Baruch Eitam writes:
So I have been convinced by the futility of NHT for my scientific goals and by the futility of of significance testing (in the sense of using p-values as a measure of the strength of evidence against the null). So convinced that I have been teaching this for the last 2 years. Yesterday I bump intothis paper [“To P or not to P: on the evidential nature of P-values and their place in scientific inference,” by Michael Lew] which I thought makes a very strong argument for the validity of using significance testing for the above purpose. Furthermore—by his 1:1 mapping of p-values to likelihood functions he kind of obliterates the difference between the Bayesian and frequentist perspectives. My questions are 1. is his argument sound? 2.what does this mean regarding the use of p-values as measures of strength of evidence?
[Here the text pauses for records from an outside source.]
Lemma merge_settings_files_load_failure_witness :
  merge_settings_files example_docs
    [py "base.json"; py "missing.json"; py "extra.json"] []
  = Raise (SystemExit 1).
Proof.
  apply (merge_settings_files_load_failure example_docs _
           (py "missing.json")).
  - apply (bool_decide_unpack _). by vm_compute.
  - intros j. by vm_compute.
Defined.

Lemma copy_method_list (h : heap) (l : loc) items :
  h !! l = Some (OList items) →
  copy_method (VRef l) h = Ok (VRef (length h), h ++ [OList items]).
Proof.
  intros Hl. unfold copy_method, inspect, mbind, M_bind, view_of.
  by rewrite Hl.
Qed.

Lemma copy_method_scalar (h : heap) (v : value) :
  (∀ l, v ≠ VRef l) → copy_method v h = Raise AttributeError.
Proof.
  intros Hv. destruct v as [| | | |l]; try done. by destruct (Hv l).
Qed.

Lemma get_method_list (h : heap) (l : loc) items k :
  h !! l = Some (OList items) →
  get_method (VRef l) k h = Raise AttributeError.
Proof.
  intros Hl. unfold get_method, inspect, mbind, M_bind, view_of.
  by rewrite Hl.
Qed.
(** * Hello_Starfield: a twinkling starfield with comets on an LED strip

    A shallow embedding of [hello_Starfield.py] and the properties of its
    animation engine.

    The program computes with Python floats.  The embedding is written once,
    over an interface [Scalar] of the arithmetic the program uses, and is
    instantiated twice:
    - [Q_scalar]: exact rational arithmetic (no rounding);
    - [f64_scalar]: IEEE 754 binary64, the kernel's primitive floats, which
      is what the interpreter computes with.
    Statements that only depend on the control structure are proved for every
    [Scalar]; statements about orders of magnitude are proved over the exact
    instance and evaluated on the binary64 instance. *)

From Stdlib Require Import ZArith QArith Qround Qabs List Bool Lia Lqa FinFun.
From Stdlib Require Import Floats.
Import ListNotations.

Set Implicit Arguments.

(* ================================================================== *)
(** ** Arithmetic interface *)

Class Scalar (F : Type) : Type := {
  fadd : F -> F -> F;
  fsub : F -> F -> F;
  fmul : F -> F -> F;
  fdiv : F -> F -> F;
  fltb : F -> F -> bool;   (* [a < b] *)
  of_int : Z -> F          (* [float(n)], and the value of an integer literal *)
}.

Declare Scope scalar_scope.
Delimit Scope scalar_scope with S.
Notation "x + y" := (fadd x y) : scalar_scope.
Notation "x - y" := (fsub x y) : scalar_scope.
Notation "x * y" := (fmul x y) : scalar_scope.
Notation "x / y" := (fdiv x y) : scalar_scope.
Notation "x <? y" := (fltb x y) : scalar_scope.
Notation "x >? y" := (fltb y x) : scalar_scope.

(** A decimal literal [n/d] of the source, such as [0.02] = [dec 2 100]. *)
Definition dec {F} `{Scalar F} (n d : Z) : F := (of_int n / of_int d)%S.

(** Python's [min(a, b)] on two arguments: the first one unless the second
    is smaller. *)
Definition py_min {F} `{Scalar F} (a b : F) : F :=
  if (b <? a)%S then b else a.

(** *** Exact rationals *)

Definition Qltb (a b : Q) : bool := negb (Qle_bool b a).

#[export] Instance Q_scalar : Scalar Q := {
  fadd := Qplus;
  fsub := Qminus;
  fmul := Qmult;
  fdiv := Qdiv;
  fltb := Qltb;
  of_int := inject_Z
}.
I replied that it all seems a bit nuts to me. If you’re not going to use p-values for hypothesis testing (and I agree with the author that this is not a good idea), why bother with p-values at all. It seems weird to use p-values to summarize the likelihood; why not just use the likelihood and do Bayesian inference directly? Regarding that latter point, see this paper of mine on p-values.
Eitam followed up:
But aren’t you surprised that the p-values do summarize the likelihood?
I replied that I did not read the paper in detail, but or any given model and sample size, I guess it makes sense that any two measures of evidence can be mapped to each other.